* [Problem details]: Output only the lines below that start at the line containing "exists body. by split; [|left]." and end at the line containing "(** X5: an email", with both ends kept.

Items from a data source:
= = = =
Lemma pull_running t meta c : fargate_ok c → v2t_KnownStatus meta = "RUNNING" →
  let c' := (fargate_Pull strings_Split ToLower splits t globalTags (Some meta) c).1 in
  fargate_ok c' ∧ ∀ id seen, lastSeen (fg_expire c') !! id = Some seen ↔
    marked (fc_parse t) meta (lastSeen (fg_expire c)) id = Some seen ∧
    ((fc_throttle t < fg_lastExpire c + ecsFargateExpireFreq)%Z ∨ (time_Sub (fc_expire t) seen ≤ ecsFargateExpireFreq)%Z).
Proof.
  intros [Hd Hok] Hrun. unfold fargate_Pull, parseMetadata. rewrite Hrun. cbn [String.eqb negb Ascii.eqb Bool.eqb].
  pose proof (parse_v2_fold (fc_parse t) (fg_labelsAsTags c) meta (v2t_Containers meta) (fg_expire c) []) as Hp.
  destruct (foldl _ _ _) as [e updates]. cbn in Hp. destruct Hp as (He & Hl & new & -> & Hnew & Hent).
  assert (∀ entity, entity ∈ told_entities (fg_infoOut c ++ [new]) ↔ ∃ id, entity = BuildTaggerEntityName id ∧ is_Some (lastSeen e !! id)) as Htold.
  { intros entity. rewrite told_entities_snoc, told_added by done. rewrite elem_of_union, elem_of_list_to_set, Hok, Hent. split.
    - intros [(id & -> & Hs)|(id & -> & Hin & Hn)]; exists id; (split; [done|]); rewrite Hl; [case_decide; eauto|].
      rewrite decide_True by done. eauto.
    - intros (id & -> & Hs). rewrite Hl in Hs. destruct (lastSeen (fg_expire c) !! id) eqn:Hc; [left; eauto|].
      case_decide; [right; eauto|by destruct Hs]. }
  change ([] ++ new) with new. destruct (Z.ltb_spec (fc_throttle t) (fg_lastExpire c + ecsFargateExpireFreq)) as [Hlt|Hge].
  - cbn. split; [split; [cbn; congruence|done]|]. intros id seen. rewrite Hl. unfold marked. tauto.
  - rewrite (TaggerProps.expires_split (fc_expire t) e). cbn [fst]. rewrite He, Hd. split.
    + split; [done|]. cbn [fg_infoOut fg_expire lastSeen]. intros entity. rewrite told_entities_snoc.
      unfold fargate_parseExpires. rewrite (list_fmap_compose BuildTaggerEntityName (deletion ecsFargateCollectorName)), told_deleted.
      rewrite elem_of_difference, Htold, elem_of_list_to_set. split.
      * intros [(id & -> & [seen Hs]) Hout]. exists id. split; [done|]. exists seen. apply delete_where_Some. split; [done|].
        apply not_true_iff_false. intros Hex. apply Hout, list_elem_of_fmap. exists id. split; [done|].
        apply list_elem_of_fmap. exists (id, seen). split; [done|]. apply list_elem_of_filter. split; [done|]. by apply elem_of_range.
      * intros (id & -> & [seen [Hs Hex]%delete_where_Some]). split; [eauto|].
        intros (id' & Heq%BuildTaggerEntityName_inj & Hin)%list_elem_of_fmap. subst id'.
        apply list_elem_of_fmap in Hin as ([id' seen'] & Hi & [Hex' Hin']%list_elem_of_filter). cbn in Hi, Hex'. subst id'.
        apply elem_of_range in Hin'. congruence.
    + intros id seen. cbn [fg_expire lastSeen]. rewrite delete_where_Some, Hl, Z.ltb_ge. unfold marked. split; [|intros [? [?|?]]; [lia|done]]. tauto.
Qed.

Lemma pull_stopped t meta c : match meta with Some m => v2t_KnownStatus m ≠ "RUNNING" | None => True end →
  fargate_Pull strings_Split ToLower splits t globalTags meta c = (c, true).
Proof.
  destruct meta as [meta|]; [|done]. intros Hs. unfold fargate_Pull, parseMetadata.
  by destruct (String.eqb_spec (v2t_KnownStatus meta) "RUNNING").
Qed.

(** A pull found the container in a running task. *)
Definition listed_at (run : list (fargate_clock * option v2_Task)) (id : string) (seen : Z) : Prop :=
  ∃ t meta, (t, Some meta) ∈ run ∧ v2t_KnownStatus meta = "RUNNING" ∧ id ∈ v2c_DockerID <$> v2t_Containers meta ∧ seen = fc_parse t.

Lemma pulls_ok c0 run : fargate_ok c0 → lastSeen (fg_expire c0) = ∅ →
  let c := foldl pull c0 run in
  fargate_ok c ∧ ∀ id seen, lastSeen (fg_expire c) !! id = Some seen → listed_at run id seen.
Proof.
  intros Hok He. induction run as [|[t meta] run [IH1 IH2]] using rev_ind; cbn [foldl].
  - split; [done|]. intros id seen. by rewrite He.
  - rewrite foldl_snoc. cbn [fst snd]. set (c := foldl _ _ _) in *.
    assert (∀ id seen, listed_at run id seen → listed_at (run ++ [(t, meta)]) id seen) as Hmore.
    { intros id seen (t' & m & Hin & Hrest). exists t', m. split; [apply elem_of_app; by left|done]. }
    assert ((∃ m, meta = Some m ∧ v2t_KnownStatus m = "RUNNING"%string) ∨
            match meta with Some m => v2t_KnownStatus m ≠ "RUNNING"%string | None => True end) as [(m & -> & Hr)|Hs].
    { destruct meta as [m|]; [|by right]. destruct (decide (v2t_KnownStatus m = "RUNNING"%string)); [left; eauto|by right]. }
    + destruct (pull_running t m c IH1 Hr) as [Hok' Hl].
      split; [done|]. intros id seen [Hm _]%Hl. unfold marked in Hm. case_decide as Hin; [|auto].
      injection Hm as <-. exists t, m. split_and!; try done. apply elem_of_app. right. by apply list_elem_of_singleton.
    + rewrite pull_stopped by done. cbn. eauto.
Qed.
(* ===== verification/LogsContainers.v ===== *)
(** * Logs of containers

    logs/input/docker (container.go, ad_identifier_kubelet.go, since.go,
    tailer.go, launcher.go), logs/input/kubernetes/launcher.go and the choice
    between the two launchers (container/launcher.go).  The launcher of Docker
    is a function of its events, with the goroutines it starts (stops,
    restarts) as events of their own.  Sources are pointers into a heap; a
    source that the launcher makes for one tailer belongs to it and shares a
    status.  What Docker, the kubelet, the registry and the file system
    answer, and whether a reader can be opened, are arguments. *)

From S2P Require Import Prelude.
From S2P Require Import Runtime.
From S2P Require Import Bytes.
From S2P Require Import Paths.
From S2P Require Import Kubelet.
From S2P Require Import LogsConfig.
From S2P Require Import LogsDecoder.
From S2P Require Import Integration.
From S2P Require Import LogsSources.
From S2P Require Import Containers.

#[local] Open Scope string_scope.

(** ** Containers (container.go) *)

(** Of an entry of Docker's list, what is read. *)
Record docker_container := mkListed {
  dcn_ID : string; dcn_Names : list string; dcn_Image : string; dcn_ImageID : string; dcn_Labels : gmap string string
}.
Record Container := mkContainer { ct_container : docker_container; ct_service : LogsSources.Service }.

Definition configPath : string := "com.datadoghq.ad.logs".
Definition digestPrefix : string := "@sha256:".
Definition tagSeparator : string := ":".

(** What is before the first [sep], and the whole if there is none. *)
Definition until (sep s : string) : string := match Index (bstr s) (bstr sep) with Some i => before s i | None => s end.
Definition holds (s sub : string) : bool := bool_decide (is_Some (Index (bstr s) (bstr sub))).

(** [strings.FieldsFunc] for separators of one byte. *)
Fixpoint fields_loop (sep : Ascii.ascii → bool) (field : bytes) (b : bytes) : list bytes :=
  match b with
  | [] => if bool_decide (field = []) then [] else [rev field]
  | c :: b =>
      if sep c then (if bool_decide (field = []) then fields_loop sep [] b else rev field :: fields_loop sep [] b)
      else fields_loop sep (c :: field) b
  end.
Definition FieldsFunc (sep : Ascii.ascii → bool) (b : bytes) : list bytes := fields_loop sep [] b.
(** X3: the errors are keyed by field names only, and the error of a name or
    of the position depends on that field alone: it is absent when the
    presence check passes and '<Label> is required' when it does not. *)
Theorem presence_errors_are_independent d :
  no_overflow d →
  ∃ b errors,
    validate_employee_data d = Ok (b, errors)
    ∧ (∀ k, is_Some (errors !! k) → k ∈ fst <$> required_fields)
    ∧ ∀ field label,
        (field, label) ∈ required_fields →
        field ≠ str "email" → field ≠ str "salary" →
        errors !! field
        = if required_ok (get d field) then None
          else Some (label ++ str " is required").
Proof.
  intros (E & S & ->)%validate_employee_data_returns.
  exists (bool_decide (size E = 0%nat)), E. split; [done|]. split.
  - intros k Hk. destruct (decide (k = str "salary")) as [->|Ns];
      [unfold required_fields; set_solver|].
    rewrite (check_salary_lookup_ne _ _ _ _ S Ns) in Hk.
    rewrite check_email_eq in Hk.
    destruct (decide (k = str "email")) as [->|Ne];
      [unfold required_fields; set_solver|].
    apply (check_required_keys d).
    destruct (truthy _); [|done]. destruct (validate_email _).1; [done|].
    by rewrite lookup_insert_ne in Hk.
  - intros field label I Ne Ns.
    rewrite (check_salary_lookup_ne _ _ _ _ S Ns).
    rewrite check_email_eq.
    rewrite <- (check_required_lookup d field label I).
    destruct (truthy _); [|done]. destruct (validate_email _).1; [done|].
    by rewrite lookup_insert_ne.
Qed.

Lemma validate_email_required_ok v :
  (validate_email v).1 = true → required_ok v = true.
Proof.
  intros V. destruct (validate_email_is_text _ V) as [s ->].
  apply validate_email_text in V as [_ (_ & NB & _)%matches_pattern_strip].
  by apply required_ok_text.
Qed.

Lemma validate_email_falsy v :
  truthy v = false → validate_email v = (false, str "Email is required").
Proof. destruct v as [| | | |[|c s]| |]; done. Qed.

(** X4: the error validation reports for the email is the verdict of
    [validate_email] on [data.get("email")]: none when it accepts, its
    message when it does not, the presence check adding nothing of its own. *)
Theorem email_error_is_validate_email d :
  no_overflow d →
  ∃ b errors,
    validate_employee_data d = Ok (b, errors)
    ∧ errors !! str "email"
      = if (validate_email (get d (str "email"))).1 then None
        else Some (validate_email (get d (str "email"))).2.
Proof.
  intros (E & S & ->)%validate_employee_data_returns.
  exists (bool_decide (size E = 0%nat)), E. split; [done|].
  rewrite (check_salary_lookup_ne _ _ _ _ S) by str_neq.
  rewrite check_email_eq.
  destruct (truthy (get d (str "email"))) eqn:T.
  - destruct (validate_email _).1 eqn:V.
    + rewrite check_required_lookup_email.
      by rewrite (validate_email_required_ok _ V).
    + by rewrite lookup_insert_eq.
  - rewrite check_required_lookup_email, (validate_email_falsy _ T). simpl.
    unfold required_ok. by rewrite T.
Qed.

(** The only white space the pattern lets through is a final newline. *)
Lemma validate_email_strip s :
  (validate_email (VStr s)).1 = true
  ↔ (validate_email (VStr (strip s))).1 = true
    ∧ (s = strip s ∨ s = strip s ++ [10%N]).
Proof.
  rewrite !validate_email_text, !matches_lang, !lang_pattern. split.
  - intros (_ & body & B & E).
    pose proof (lang_classes_within _ _ _ address_classes B) as F.
    assert (strip s = body) as ->
      by (destruct E as [-> | ->];
          [by apply strip_nonspace|by apply strip_newline]).
    split; [|done]. split; [by apply lang_address_nonempty|].
    exists body. by split; [|left].
  - intros ((NE & body & B & E) & Es).
    pose proof (lang_classes_within _ _ _ address_classes B) as F.
    assert (strip s = body) as Eb.
    { destruct E as [E|E]; [done|].
      rewrite <- (strip_idem s), E. by apply strip_newline. }
    rewrite Eb in Es. split.
    + destruct Es as [-> | ->]; [by apply lang_address_nonempty|].
      by destruct body.
    + by exists body.
Qed.

(** X5: an email is accepted exactly when its trimmed form is accepted and
    it is that form, or that form followed by one newline: the only white
    space the pattern lets through is a final newline. *)
Theorem validate_email_trimmed s :
  (validate_email (VStr s)).1 = true
  ↔ (validate_email (VStr (strip s))).1 = true
    ∧ (s = strip s ∨ s = strip s ++ [10%N]).
Proof. apply validate_email_strip. Qed.

(** ** Create *)

Lemma bind_ok_inv {A B : Type} (m : M A) (k : A → M B) db b db' :
  bind m k db = (Ok b, db') →
  ∃ a db1, m db = (Ok a, db1) ∧ k a db1 = (Ok b, db').
Proof.
  unfold bind. destruct (m db) as [[a|e] db1]; [|done]. eauto.
Qed.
= = = =
* [Response area]:
    exists body. by split; [|left].
  - intros ((NE & body & B & E) & Es).
    pose proof (lang_classes_within _ _ _ address_classes B) as F.
    assert (strip s = body) as Eb.
    { destruct E as [E|E]; [done|].
      rewrite <- (strip_idem s), E. by apply strip_newline. }
    rewrite Eb in Es. split.
    + destruct Es as [-> | ->]; [by apply lang_address_nonempty|].
      by destruct body.
    + by exists body.
Qed.

(** X5: an email is accepted exactly when its trimmed form is accepted and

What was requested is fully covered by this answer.